Work to be completed:
Write out every line exactly, from the first line of the records below through the line that contains "age file the".

Data section:
☆ ☆ ☆ ☆ ☆ ☆ ☆

(* ===== verification/Prelude.v ===== *)
(** * Flick: a verification development of the Go services under [src/]

    Flick hands a secret from a sender to one recipient.  The ciphertext is an
    age file the server cannot read; what the server must get right is when it
    gives the file out, to whom, how often, and that it deletes it afterwards.

    ** The program

    - The API process ([cmd/flick-api]) serves HTTP ([internal/httpapi]) over a
      SQLite database ([internal/db]) and an S3-compatible bucket
      ([internal/storage]).  [internal/secrets] holds one-time secrets with the
      sender's management capability and the reaper; [internal/requests] holds
      request links, by which a recipient invites one submission;
      [internal/piperelay] pairs a live sender and receiver in memory.
    - Work outside a transaction (deleting an object) is a job event written to
      an outbox table in the same transaction as the change that needs it; a
      publisher moves it to NATS ([internal/events]).
    - The worker process ([cmd/flick-worker], [internal/worker]) consumes the
      jobs, keeps receipts, attempts and dead letters in its own database, and
      calls back into the API's internal routes.

    ** The files, in dependency order

    Ground:
    - Prelude.v: 64-bit wrap-around, durations, shared lemmas and tactics.
    - GoStrings.v, Float64.v, GoTime.v, Codec.v: what the program uses of
      [strings], [float64], [time] layouts as SQL compares them, base64 and
      SHA-256, executable and with their laws.
    - World.v: the monad [M D A] of every stateful operation.  A [World] is the
      committed database, the upload gauge and the trace of external effects;
      the class [Env] supplies clock, randomness and SQL failures by tick;
      [transaction] rolls back as [database/sql] does.

    State and collaborators:
    - Schema.v: the tables of [db.MigrateAPI] as finite maps, their constraints
      enforced by the statements.
    - AgeFormat.v: secrets/age.go.  Outbox.v: events/job.go, outbox.go,
      publisher.go, propagation.go, and the interface [OutboxSpec] the stores
      are proved against.  ObjectStorage.v: storage/*.go, and the interface
      [Objects.Spec].

    Secrets: SecretStore.v (store.go, management.go), SecretProofs.v,
    SecretUploads.v; Reaper.v (reaper.go, reconciliation.go), ReaperProofs.v.

    Requests: RequestStore.v (store.go, large.go, validation.go),
    RequestCleanup.v (cleanup.go), RequestFrames.v, RequestProofs.v,
    RequestObjects.v, RequestFinalize.v.

    Lifecycle.v: the API process as a transition system, one [op] per
    transaction, every interleaving, failure, passing of time and restart in
    its histories.  Sharing.v: the second half of [Finalize] (large.go) as the
    steps of concurrent callers over the map [finalizing] and the copy slots.
    SchemaProofs.v: the constraints of the schema in those histories.

    JSON: Json.v (texts and values), JsonProofs.v (what is written reads back),
    GoJson.v (decoding into structures by field names), HttpJson.v (the bodies
    of requests and [DecodeObject]: [json_http], [json_requests]).

    HTTP: Http.v, RateLimit.v, RateLimitProofs.v, HttpApi.v (secrets.go,
    requests.go), Router.v (router.go), HttpProofs.v, HttpHistory.v.

    Worker: Worker.v (worker/*.go, events/consumer.go), WorkerProofs.v,
    ConsumerProofs.v.  Migrations.v: [MigrateAPI] and [MigrateWorker]
    (db/migrations.go, db/requests.go).

    Processes: JetStream.v (the set-up of streams and consumers in nats.go and
    consumer.go), Loops.v (outbox_runner.go, [RunReaper], worker/runner.go),
    Service.v (cmd/flick-api/main.go, cmd/flick-worker/main.go).

    Relay: PipeRelay.v (coordinator.go; sessions in a heap, one function per
    critical section, a step relation that interleaves them),
    PipeRelayProofs.v, PipeLifetimes.v (when a code names a session), PipeHttp.v
    (httpapi/piperelay.go; a refused receive and the attempt it records are two
    critical sections with the relay's steps in between).

    Configuration: Config.v (config/*.go), ConfigProofs.v.

    Client: Url.v, GoJson.v, GoDuration.v (what it uses of [net/url],
    [encoding/json] and [time]); ClientCrypto.v (clientcrypto/*.go) over the
    class [Age]; ShareLink.v (flickcli/link.go); Flags.v (package [flag] and
    [hoistFlags]); Files.v (a Unix file system and the destinations of open.go);
    Client.v (client.go); CliSend.v (send.go); CliOpen.v (open.go); Cli.v
    (cmd/flick/main.go); FilesProofs.v (a logic of which entries and bytes the
    client owns), CliProofs.v, CliRunProofs.v, PathProofs.v, ClientProofs.v,
    CliWitnesses.v.

    Client and API together: ClientJson.v (what client.go writes and reads),
    Contract.v (that the API reads what the client writes, and the client what
    the API answers), Deployment.v (the API behind its router as the client's
    network, and a text sent and opened through it).

    Witnesses.v, SharingWitnesses.v, HttpWitnesses.v, EndToEnd.v,
    ServiceWitnesses.v: concrete
    collaborators that satisfy every interface the theorems assume, runs of the whole service on them, and the
    theorems applied to those runs.  (Outbox.v, RateLimitProofs.v,
    PipeRelayProofs.v and a few others hold their own witnesses.)

    A definition has the name of the function or method it translates; the
    doc comment before it says where the two differ in form.

    ** What the theorems show

    - One delivery.  In every history a secret and a request are delivered at
      most once and never again after that ([secret_opened_at_most_once],
      [request_opened_at_most_once]); a request accepts one attempt
      ([request_accepts_one_attempt]).  Concurrent finalizes share one copy
      ([finalize_copies_shared]), all return ([finalizes_all_return]), and are
      a history too ([shared_finalizes_refine_history]).  Every HTTP request is a path of that
      system whose deliveries are exactly what the response says
      ([serve_refines_history]), so clients get at most one 200
      ([http_secret_delivered_once]).
    - Authorization.  An open releases a row only if it was usable and the
      proof matched, gives out the inline bytes or the stream of the row's own
      object, and consumes the row in the same commit
      ([open_releases_only_authorized]); the fifth wrong proof locks it for
      good ([at_most_five_wrong_guesses]); without a credential the answer does not
      depend on the database ([no_credential_no_information]).
    - From end to end: a text sent with the client opens through its link
      exactly once ([sent_text_opens_once]), over the client, its cryptography,
      JSON in both directions, the router, the handlers and the store.
    - Round trips: create/open, submit/open, enqueue/decode, a relay code from
      Init to a connected pair, the age size functions.
    - Starting and running: a configuration that loads starts
      ([loaded_configuration_starts]), as a restart of the transition system
      with stores that keep their interfaces ([booting_refines_restart]) and
      accept what is advertised ([advertised_limits_accepted]); the publisher
      delivers every due job ([due_jobs_published]), the loops fail at nothing
      ([publisher_loop_safe], [api_fails_only_serving]), and a worker
      acknowledges only what succeeded for as long as it runs
      ([worker_acknowledges_only_success]).
    - The database keeps its constraints and the size of every inline payload
      ([database_well_typed]); an interrupted migration is completed by the next
      start ([migration_survives_interruption]).
    - Nothing leaks, nothing is lost: an object key is held until its delete
      job is queued ([no_request_object_forgotten]); jobs stay until published
      ([jobs_never_lost], [published_only_after_accept]); the reaper spares what
      is usable and reclaims what is not; reconciliation deletes orphans only;
      a finalized object has the reserved length and checksum.
    - The worker: one running attempt per job, late completions fenced, outcomes
      final, the failure budget kept, messages acknowledged only after success,
      expired leases reclaimed.
    - The limiter: the client address cannot be forged, the burst is the
      configured one in binary64 arithmetic, eviction is unobservable.
    - The relay: one sender and one receiver per session, bounded sessions and
      strikes, and the session a strike falls on, in every interleaving.
    - The client: an open overwrites nothing ([open_never_overwrites]), saves
      the whole authenticated plaintext, and otherwise leaves at most what it
      made itself ([open_saves_whole_or_nothing]), consumes only after everything that can
      fail ([open_consumes_last]), stays inside the output directory
      ([placed_inside_directory]), and accounts for what it recovered
      ([open_command_accounts]), whatever system call fails; links read back
      ([share_link_roundtrip]); flags are read in every position
      ([hoisted_flags_parse]); a body is exact ([exact_body_exact]).
    - Configuration: a loaded one satisfies its constraints and its derived
      limits are exact ([loaded_limits_exact], [trusted_proxy_exact]).
    Some theorems state behaviour the source does not intend; they carry the
    findings: [due_misses_whole_second], [max_plaintext_diverges_at_max_int64],
    [rejected_sender_overwrites], [strikes_duplicates_or_newcomers],
    [mapped_proxy_misread], [link_id_unescaped_twice], [late_terminator_kept],
    [last_flag_takes_argument], [advertised_limits_accepted],
    [reaper_interval_positive], [joined_receipt_of_another_attempt].

    ** Parameters

    Code outside [src/] is an argument, with its documented behaviour as laws:
    [Env] (clock, randomness, SQL faults; no laws, so every theorem covers every
    failure; [NoFaults] where a theorem says that an operation succeeds),
    [EventCodec] (JSON of events: a decoded value is what was encoded; the
    codecs of requests, responses and client are classes whose instances
    HttpJson.v and ClientJson.v define), the age library's parser of recipients,
    [Broker] (publishing), [JetStream] (laws [JetStreamSpec]), [Platform] and
    [Signals] (starting, cancellation), [S3] (the AWS SDK), [SqliteDate] (SQLite's
    date functions), [Internal] (the API as the worker's HTTP client sees it),
    the metrics page, the router library's path matching (law [Routes]), [Age] (the age
    library, laws [AgeSpec]), [Os] (the file system's failures, temporary names
    and resolution of paths), [Network] (the deployment as the client sees
    it, instantiated by Deployment.v), [Terminal], [Environ], [Build] and [Mime].  [StoreSpec] and
    [OptionsSpec] say that a store was built with collaborators that keep their
    interfaces; Witnesses.v builds such stores.

    ** Bounds and fuel

    - [MaxPlaintextBytes] carries the fuel [max_plaintext_inverts] proves enough
      for every limit below [2^62 - 1].
    - Trimming and splitting strings recurse with fuel equal to the length;
      parsing an IPv6 address with fuel 9, one more than its groups.
    - The JSON decoder nests at most 10000 deep, as the package does, and carries
      twice the length of the text as fuel, which JsonProofs.v proves enough.
    - A background loop takes a number of rounds; a theorem about it holds for
      every number, and [due_jobs_published] names one that is enough.
    - [Init] draws at most ten codes, and [begin] recurses once, as in the code.
    - [promptTTL] carries a step per byte of the input, which
      [prompt_ttl_answers] proves enough.
    - The limiter's theorems assume a rate below [2^52] per minute, so that every
      integer number of tokens is a float.

    ** Not modelled

    SQL parsing and query plans (each statement is a function on the tables);
    the rows of tables in an earlier format, the file name of a database and its
    pragmas; the bytes flowing through a relayed pipe; the time between rounds, signals, the
    time-outs of the HTTP server and telemetry; fused multiply-add in the
    limiter;
    the text of the messages the client prints and what package [flag] prints;
    other processes changing the client's files while it runs;
    the web front end and the deployment files, which are not Go. *)

From stdpp Require Export base tactics list gmap strings sorting.
From Stdlib Require Export ZArith Lia.
(** Rounding, between representable numbers. *)
Lemma round_aux_between s m e l :
  0 < m -> wide m e -> - base <= e ->
  let r := binary_round_aux f_prec f_emax s m e l in
  (exists v, Mag s r v /\ (forall k f, rep k f -> V k f <= V m e -> V k f <= v) /\
     (l = loc_Exact -> forall k f, rep k f -> V m e <= V k f -> v <= V k f)) \/
  (r = S754_infinity s /\ (l = loc_Exact -> forall k f, rep k f -> V k f < V m e)).
Proof.
  intros Hm Hw Hb r. destruct (cut_spec m e l Hm Hw) as (q & e' & Hq & Hee & He & Hwide & Hlow & Hfl & Hex & E2 & E1).
  assert (H2 : 0 < 2 ^ (e' - e)) by (apply Z.pow_pos_nonneg; lia).
  assert (HV : forall x, V x e' = V (x * 2 ^ (e' - e)) e) by (intros x; rewrite V_shift by lia; f_equal; lia).
  pose proof (Z.div_mod m (2 ^ (e' - e)) ltac:(lia)) as Hdm.
  pose proof (Z.mod_pos_bound m (2 ^ (e' - e)) H2) as Hmod.
  assert (Hlo : forall k f, rep k f -> V k f <= V m e -> V k f <= V q e').
  { intros k f Hr Hle. destruct (decide (f < e')) as [Hfe|Hfe].
    - destruct Hwide as [->|Hwide]; [unfold rep in Hr; lia|].
      apply Z.lt_le_incl, Z.lt_le_trans with (V (m / 2 ^ (e' - e)) e'); [by apply V_below|]. apply V_mono. lia.
    - assert (Ek : V k f = V (k * 2 ^ (f - e')) e') by (rewrite V_shift by (unfold base; lia); f_equal; lia).
      rewrite Ek in *. apply V_mono. rewrite HV in Hle. apply V_cancel in Hle; [|done]. nia. }
  assert (Hhi : l = loc_Exact -> forall k f, rep k f -> V m e <= V k f -> V q e' <= V k f).
  { intros El k f Hr Hle. destruct (decide (m mod 2 ^ (e' - e) = 0)) as [E0|E0].
    - rewrite HV, (Hex El E0). etrans; [|exact Hle]. apply V_mono. lia.
    - destruct (decide (f < e')) as [Hfe|Hfe].
      + destruct Hwide as [->|Hwide]; [unfold rep in Hr; lia|].
        pose proof (V_below _ _ _ _ Hr Hfe Hwide) as Hlt. rewrite HV in Hlt.
        assert (V (m / 2 ^ (e' - e) * 2 ^ (e' - e)) e <= V m e) by (apply V_mono; lia). lia.
      + assert (Ek : V k f = V (k * 2 ^ (f - e')) e') by (rewrite V_shift by (unfold base; lia); f_equal; lia).
        rewrite Ek in *. apply V_mono. rewrite HV in Hle. apply V_cancel in Hle; [|done]. nia. }
  assert (Er : r = match shr_m (shr_fexp f_prec f_emax q e' loc_Exact).1 with
                   | Z0 => S754_zero s
                   | Z.pos p => if (shr_fexp f_prec f_emax q e' loc_Exact).2 <=? 971
                                then S754_finite s p (shr_fexp f_prec f_emax q e' loc_Exact).2 else S754_infinity s
                   | Z.neg _ => S754_nan end).
  { unfold r, binary_round_aux. destruct (shr_fexp f_prec f_emax m e l) as [x1 y1]. simpl in E1, E2. subst y1. rewrite E1.
    by destruct (shr_fexp f_prec f_emax q e' loc_Exact). }
  destruct (decide (q = 0)) as [->|Hq0].
  - left. exists 0. rewrite Er. assert (Ez : shr_m (shr_fexp f_prec f_emax 0 e' loc_Exact).1 = 0).
    { unfold shr_fexp. destruct (shr_spec (shr_record_of_loc 0 loc_Exact) e' (fexp64 (Zdigits2 0 + e') - e')) as (_ & -> & _);
        [done|]. by rewrite Z.div_0_l by (apply Z.pow_nonzero; lia). }
    rewrite Ez. split_and!; [done| |]; intros; [by apply (Hlo k f)|]. apply V_nonneg. unfold rep in *. lia.
  - destruct (recut_spec q e') as (p & er & E2' & E1' & HVq & Hc & Her); [lia|done|done|].
    rewrite E1', E2' in Er. destruct (Z.leb_spec er 971) as [Hle|Hgt].
    + left. exists (V q e'). rewrite Er. split_and!; [|done|done]. simpl. split_and!; [done|congruence|done|lia..].
    + right. split; [done|]. intros El k f Hr.
      destruct (decide (V m e <= V k f)) as [Hle|]; [|lia]. specialize (Hhi El k f Hr Hle). rewrite <- HVq in Hhi.
      assert (2 ^ 52 <= Z.pos p).
      { apply Z.eqb_eq in Hc. rewrite fexp64_eq in Hc. pose proof (digits_bounds p) as [Hl _].
        etrans; [|exact Hl]. apply Z.pow_le_mono_r; lia. }
      pose proof (V_below k f (Z.pos p) er Hr). unfold rep in Hr. lia.
Qed.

☆ ☆ ☆ ☆ ☆ ☆ ☆

Answer:
(* ===== verification/Prelude.v ===== *)
(** * Flick: a verification development of the Go services under [src/]

    Flick hands a secret from a sender to one recipient.  The ciphertext is an
    age file the server cannot read; what the server must get right is when it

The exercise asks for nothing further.